Two United Nations agencies called on the global community Wednesday to prevent hunger and malnutrition among the 370 million children who are not receiving school meals due to the closure of schools worldwide in the wake of the coronavirus pandemic.
The U.N. said school meals are particularly vital for girls, especially those in poor countries, whose struggling parents often send them to school to get meals, allowing them to avoid domestic responsibilities or early marriage.

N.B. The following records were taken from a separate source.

(* ===== verification/WindowsView.v ===== *)
(** * The window of the Windows application (windows/src/main.rs)

    One call of [AnyPlugApp::update] by egui: the widgets it draws, from top to
    bottom, and the handlers it runs on the way, each on the state the handlers
    above it left.  Which buttons egui reports as clicked, and what the handlers
    meet, is the input.  [run_gui] with what the runtime and eframe answer. *)

From S2P Require Import Prelude RustStd Errors NetAddr Bandwidth UsbBackend Server Discovery SetupApi WindowsApp WindowsMain.

Inductive widget :=
| Heading (text : string)
| Separator
| Space (points : Z)
| Label (text : string)
| Button (text : string)
| RedLabel (text : string).

#[export] Instance widget_eq_dec : EqDecision widget.
Proof. solve_decision. Defined.

(** The buttons egui reports as clicked in this frame. *)
Record Clicks := {
  on_export : nat -> bool;
  on_refresh : option (string * UsbIpResult (list UsbDeviceInfo));
  on_server : bool;
  on_discover : option (string * Z * Script)
}.

Definition no_clicks : Clicks := {| on_export _ := false; on_refresh := None; on_server := false; on_discover := None |}.

Section View.
Context {B D : Type} `{!UsbBackend B} `{!MdnsSd D}.
Abbreviation App := (AnyPlugApp B D).

Definition device_row (dev : UsbDeviceInfo) : list widget :=
  [Label (hex_pad 4 (vendor_id dev) +:+ ":" +:+ hex_pad 4 (product_id dev) +:+ "  " +:+ description dev); Button "Export"].

(** The rows of the devices, on a copy of the list. *)
Fixpoint device_rows (i : nat) (devices : list UsbDeviceInfo) (c : Clicks) (a : App) : list widget * App :=
  match devices with
  | [] => ([], a)
  | dev :: devices =>
      let a := if on_export c i then export_device dev a else a in
      let '(rows, a) := device_rows (S i) devices c a in
      (device_row dev ++ rows, a)
  end.

Definition device_section (c : Clicks) (a : App) : list widget * App :=
  match local_devices a with
  | [] => ([Label "(No devices detected — click Refresh)"], a)
  | devices => device_rows 0 devices c a
  end.

(** The button that starts or stops the server. *)
Definition server_button (a : App) : string := if is_running (app_server a) then "Stop Server" else "Start Server".

Definition server_clicked (c : Clicks) (a : App) : App :=
  if on_server c then if is_running (app_server a) then stop_server a else start_server a else a.

Definition discovered_section (a : App) : list widget :=
  match app_discovered a with
  | [] => []
  | servers => Label "Discovered USB/IP servers:" :: map (fun s => Label ("  " +:+ addr_to_string (dv_addr s))) servers ++ [Separator]
  end.

Definition error_section (a : App) : list widget :=
  match app_error a with None => [] | Some err => [Separator; RedLabel ("Error: " +:+ err)] end.

Definition header_section : list widget := [Heading "AnyPlug"; Separator; Label "Local USB Devices:"; Space 4].
Definition button_section (server : string) : list widget :=
  [Space 8; Button "Refresh"; Button server; Button "Discover"; Separator].
Definition status_section (a : App) : list widget := [Label (status_bar a)].

Definition frame (c : Clicks) (a : App) : outcome (list widget * App) :=
  let '(devices, a) := device_section c a in
  let a := match on_refresh c with Some (uuid, r) => refresh_devices uuid r a | None => a end in
  let button := server_button a in
  let a := server_clicked c a in
  let! a := match on_discover c with Some (uuid, now, script) => run_discover uuid now script a | None => Returns a end in
  Returns (header_section ++ devices ++ button_section button ++ discovered_section a ++ status_section a ++ error_section a, a).

(** [run_gui]: the state of the window before its first frame, or the error. *)
Definition run_gui (nogui : bool) (runtime : result IoError unit) (discoverer : result AnyPlugError D)
    (native : App -> result string unit) : result Anyhow unit :=
  if nogui then Err (Message "GUI support is disabled (compiled with 'nogui' feature)")
  else match runtime with
       | Err e => Err (FromIo e)
       | Ok _ => map_err (fun e => Message ("GUI error: " +:+ e)) (native (app_new discoverer))
       end.

(** ** What a frame does *)

Definition buttons (ws : list widget) : list string := omap (fun w => match w with Button t => Some t | _ => None end) ws.
Definition red_labels (ws : list widget) : list string := omap (fun w => match w with RedLabel t => Some t | _ => None end) ws.

Lemma buttons_app ws1 ws2 : buttons (ws1 ++ ws2) = buttons ws1 ++ buttons ws2.
Proof. apply omap_app. Qed.

Lemma red_labels_app ws1 ws2 : red_labels (ws1 ++ ws2) = red_labels ws1 ++ red_labels ws2.
Proof. apply omap_app. Qed.

Lemma rows_steps i devices c (a : App) : drop i (local_devices a) = devices ->
  let '(ws, a') := device_rows i devices c a in
  rtc app_step a a' /\ app_server a' = app_server a /\ ((forall j, on_export c j = false) -> a' = a)
  /\ red_labels ws = [] /\ buttons ws = replicate (length devices) "Export".
Proof.
  revert i a. induction devices as [|dev devices IH]; intros i a Hd; simpl; [by repeat split|].
  set (a0 := if on_export c i then export_device dev a else a).
  assert (H0 : rtc app_step a a0 /\ app_server a0 = app_server a /\ local_devices a0 = local_devices a).
  { unfold a0. destruct (on_export c i); [|done]. split; [|done]. apply rtc_once, (step_click (Export i)). simpl.
    by replace (local_devices a !! i) with (Some dev) by (by rewrite <- (Nat.add_0_r i), <- lookup_drop, Hd). }
  destruct H0 as (Hr0 & Hs0 & Hd0). specialize (IH (S i) a0).
  destruct (device_rows (S i) devices c a0) as [rows a1]. destruct IH as (Hr & Hs & Hn & Hl & Hb).
  { rewrite Hd0. replace (S i) with (i + 1)%nat by lia. by rewrite <- drop_drop, Hd. }
  split_and!; [by etrans|congruence| |done|].
  - intros Hc. rewrite Hn by done. unfold a0. by rewrite Hc.
  - simpl. by rewrite <- Hb.
Qed.

Lemma section_steps c (a : App) :
  let '(ws, a') := device_section c a in
  rtc app_step a a' /\ app_server a' = app_server a /\ ((forall j, on_export c j = false) -> a' = a)
  /\ red_labels ws = [] /\ buttons ws = replicate (length (local_devices a)) "Export".
Proof.
  unfold device_section. destruct (local_devices a) as [|dev devices] eqn:E; [done|].
  apply (rows_steps 0). by rewrite drop_0.
Qed.

Lemma bottom_widgets (a : App) : buttons (discovered_section a) = [] /\ red_labels (discovered_section a) = []
  /\ buttons (error_section a) = [].
Proof.
  unfold discovered_section, error_section. split_and!; [| |by destruct (app_error a)]; (destruct (app_discovered a) as [|s l]; [done|]);
    unfold buttons, red_labels; simpl; rewrite omap_app; simpl; rewrite app_nil_r; (induction l as [|s' l IH]; [done|exact IH]).
Qed.

(** The window shows its state. In every frame, whatever is clicked: the handlers
    are steps of the window, so that all its invariants hold between frames; there
    is one button for each device, and the one between [Refresh] and [Discover]
    stops the server if and only if one is running when the frame begins; the status
    line and the one error shown are those of the state after the clicks; and a
    frame without clicks changes nothing. *)
Theorem frame_shows_state c (a : App) ws a' : frame c a = Returns (ws, a') ->
  rtc app_step a a'
  /\ buttons ws = replicate (length (local_devices a)) "Export"
       ++ ["Refresh"; if running (app_server a) then "Stop Server" else "Start Server"; "Discover"]
  /\ Label (status_bar a') ∈ ws
  /\ red_labels ws = match app_error a' with Some err => ["Error: " +:+ err] | None => [] end
  /\ (c = no_clicks -> a' = a).
Proof.
  unfold frame. pose proof (section_steps c a) as Hsec. destruct (device_section c a) as [devices a1].
  destruct Hsec as (H1 & Hs1 & Hn1 & Hl1 & Hb1).
  set (a2 := match on_refresh c with Some (uuid, r) => refresh_devices uuid r a1 | None => a1 end).
  assert (H2 : rtc app_step a1 a2 /\ app_server a2 = app_server a).
  { unfold a2. destruct (on_refresh c) as [[uuid r]|]; [|done]. split; [|by destruct r].
    apply rtc_once. by apply (step_click (Refresh uuid r)). }
  destruct H2 as [H2 Hs2]. set (a3 := server_clicked c a2). assert (H3 : rtc app_step a2 a3).
  { unfold a3, server_clicked. destruct (on_server c); [|done]. apply rtc_once. by apply (step_click StartStop). }
  destruct (match on_discover c with Some _ => _ | None => _ end) as [a4| |] eqn:E4; [|done..]. intros Heq.
  assert (ws = header_section ++ devices ++ button_section (server_button a2) ++ discovered_section a4 ++ status_section a4
            ++ error_section a4 /\ a' = a4) as [-> ->] by (split; congruence). clear Heq.
  assert (H4 : rtc app_step a3 a4).
  { destruct (on_discover c) as [[[uuid now] script]|]; [|by injection E4 as <-]. apply rtc_once.
    by apply (step_click (Discover uuid now script)). }
  destruct (bottom_widgets a4) as (Hb2 & Hl2 & Hb3). split_and!.
  - by do 3 (etrans; [eassumption|]).
  - rewrite !buttons_app, Hb1, Hb2, Hb3. unfold server_button, is_running. by rewrite Hs2.
  - unfold status_section. rewrite !elem_of_app, list_elem_of_singleton. tauto.
  - rewrite !red_labels_app, Hl1, Hl2. unfold error_section. by destruct (app_error a4).
  - intros ->. simpl in *. injection E4 as <-. apply Hn1. done.
Qed.
End View.

(** ** A frame *)

(** The first window, when [Start Server] is clicked: the status line of the same
    frame shows the server, the button still offers to start it. *)
Definition start_click : Clicks := {| on_export _ := false; on_refresh := None; on_server := true; on_discover := None |}.

Lemma frame_shows_state_witness :
  exists ws a', frame start_click first_window = Returns (ws, a') /\ buttons ws = ["Refresh"; "Start Server"; "Discover"]
  /\ Label "Server running on port 3240" ∈ ws /\ red_labels ws = [].
Proof.
  destruct (frame start_click first_window) as [[ws a']| |] eqn:E; [|vm_compute in E; discriminate E..].
  exists ws, a'. split; [done|].
  destruct (frame_shows_state start_click first_window ws a' E) as (_ & Hb & Hs & Hr & _).
  vm_compute in E. injection E as <- <-. split; [exact Hb|]. split; [exact Hs|exact Hr].
Defined.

"For millions of children around the world, the meal they get at school is the only meal they get in a day," said David Beasley, executive director of the U.N.'s World Food Program (WFP). "Without it, they go hungry, they risk falling sick, dropping out of school and losing their best chance of escaping poverty. We must act now to prevent the health pandemic from becoming a hunger catastrophe."
The U.N. said children in impoverished countries also are missing out on health and nutrition services at school, such as vitamin supplements and vaccinations.
"School is so much more than a place of learning. For many children it is a lifeline to safety, health services and nutrition," said United Nations Children's Fund Executive Director Henrietta Fore. "Unless we act now, by scaling up lifesaving services for the most vulnerable children, the devastating fallout caused by COVID-19 will be felt for decades to come."
The U.N.'s secretary-general recently issued a report indicating hundreds of millions of children are not getting meals at schools due to closures, prompting the WFP and UNICEF to collaborate with national governments to support them during the coronavirus crisis.
The WFP and governments are currently providing children in 68 countries with alternatives to school meals, such as cash transfers, take-home rations and vouchers.
The WFP and UNICEF said they also will soon begin helping governments in the coming months to resume meal, nutrition and health programs when schools reopen.
Additionally, the agencies said they are using internet technology displayed via an online map to track children who are not getting school meals.
UNICEF and the WFP said they are asking for $600 million to initially concentrate on 30 "low-income or fragile" countries.
The agencies said their work is "closely aligned" with the UNESCO-led Global Education Coalition, a worldwide initiative to help guarantee that children are able to keep learning despite the COVID-19 crisis.